■ **Brief**
Nothing outside the range is wanted. Repeat exactly the lines below from the one with "match Acquire_locked now p with" through the one with "(** A caller".

■ **Records to process**
☆ ☆ ☆ ☆ ☆ ☆ ☆

(** what [Acquire] decides under the lock, on every branch: a closed pool refuses;
    otherwise the caller gets an idle connection that has passed neither its lifetime
    nor its idle timeout, or a slot for a new connection when there is none and the
    limit allows one, and it waits only when [MaxConnections] are in use; idle
    connections that are too old are closed and leave the count. *)
Theorem Acquire_decides now p :
  match Acquire_locked now p with
  | (AcqClosed, p', dead) => closed p = true /\ p' = p /\ dead = []
  | (AcqConn c, p', dead) =>
      closed p = false /\ moved p p' dead [c] 0 /\ exists c0, c0 ∈ idle p /\ c = touch now c0 /\ stale now (cfg p) c0 = false
  | (AcqDial, p', dead) => closed p = false /\ moved p p' dead [] 1 /\ idle p' = [] /\ numOpen p' <= MaxConnections (cfg p)
  | (AcqWait, p', dead) => closed p = false /\ moved p p' dead [] 0 /\ idle p' = [] /\ MaxConnections (cfg p) <= numOpen p'
  end.
Proof.
  destruct (Acquire_locked now p) as [[r p'] dead] eqn:E. pose proof (Acquire_locked_spec _ _ _ _ _ E) as Hs.
  unfold Acquire_locked in E. destruct (closed p) eqn:Ec; [by simplify_eq|].
  destruct (take_idle now (cfg p) (List.rev (idle p))) as [[[c|] rest] dead'] eqn:Et; [by simplify_eq|].
  apply take_idle_spec in Et as [_ ->]. cbn [List.rev] in E. destruct (numOpen _ <? _); simplify_eq; destruct Hs as (? & ? & ?); done.
Qed.

(** ** Examples *)

Definition one_conn : Config :=
  {| MinConnections := 1; MaxConnections := 1; IdleTimeout := Minute; MaxLifetime := 0; ConnectionTimeout := 5 * Second |}.

(** A caller dials and gets the connection. *)
Definition dialed_world : world :=
  let w1 := after_acquire (set_pool (start one_conn) (with_idle (New one_conn) [] 1) []) AcqDial in
  set_dials (opened w1) 0 [newConn Second 0 7 8] 0 [].

Lemma dialed_reachable : reachable one_conn dialed_world.
Proof.
  eapply rtc_l; [by apply (S_acquire Second)|]. eapply rtc_l; [by apply (S_dial_ok Second 7 8 _ 0)|]. apply rtc_refl.
Qed.

Lemma pool_safe_witness : net dialed_world = id_set (conns dialed_world) /\ Z.of_nat (size (net dialed_world)) <= 1.
Proof.
  destruct (pool_safe one_conn dialed_world) as (_ & H1 & H2 & _); [done|apply dialed_reachable|done].
Defined.

(** A failed dial gives its slot back without a signal. A caller that waits for the
    slot is not woken, although the health check has put an idle connection in the
    pool: it waits for its timeout. *)
Example lost_wakeup :
  exists w, reachable one_conn w /\ waiting w = 1%nat /\ waitCh (pool w) = 0 /\ signals w = 0%nat /\
    length (idle (pool w)) = 1%nat /\ borrowed w = [] /\ dialing w = 0%nat /\ bg_dialing w = 0%nat /\ dialed w = [] /\ bg_dialed w = [].
Proof.
  eexists. split.
  - eapply rtc_l; [by apply (S_acquire Second)|]. eapply rtc_l; [by apply (S_acquire Second)|].
    eapply rtc_l; [by apply (S_dial_err _ 0)|]. eapply rtc_l; [by apply (S_health Second)|].
    eapply rtc_l; [by apply (S_bg_ok Second 7 8 _ 0)|]. eapply rtc_l; [by eapply (S_health_dialed _ (newConn Second 0 7 8) [])|].
    apply rtc_refl.
  - by vm_compute.
Qed.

☆ ☆ ☆ ☆ ☆ ☆ ☆

■ **Problem solution**
  match Acquire_locked now p with
  | (AcqClosed, p', dead) => closed p = true /\ p' = p /\ dead = []
  | (AcqConn c, p', dead) =>
      closed p = false /\ moved p p' dead [c] 0 /\ exists c0, c0 ∈ idle p /\ c = touch now c0 /\ stale now (cfg p) c0 = false
  | (AcqDial, p', dead) => closed p = false /\ moved p p' dead [] 1 /\ idle p' = [] /\ numOpen p' <= MaxConnections (cfg p)
  | (AcqWait, p', dead) => closed p = false /\ moved p p' dead [] 0 /\ idle p' = [] /\ MaxConnections (cfg p) <= numOpen p'
  end.
Proof.
  destruct (Acquire_locked now p) as [[r p'] dead] eqn:E. pose proof (Acquire_locked_spec _ _ _ _ _ E) as Hs.
  unfold Acquire_locked in E. destruct (closed p) eqn:Ec; [by simplify_eq|].
  destruct (take_idle now (cfg p) (List.rev (idle p))) as [[[c|] rest] dead'] eqn:Et; [by simplify_eq|].
  apply take_idle_spec in Et as [_ ->]. cbn [List.rev] in E. destruct (numOpen _ <? _); simplify_eq; destruct Hs as (? & ? & ?); done.
Qed.

(** ** Examples *)

Definition one_conn : Config :=
  {| MinConnections := 1; MaxConnections := 1; IdleTimeout := Minute; MaxLifetime := 0; ConnectionTimeout := 5 * Second |}.

(** A caller dials and gets the connection. *)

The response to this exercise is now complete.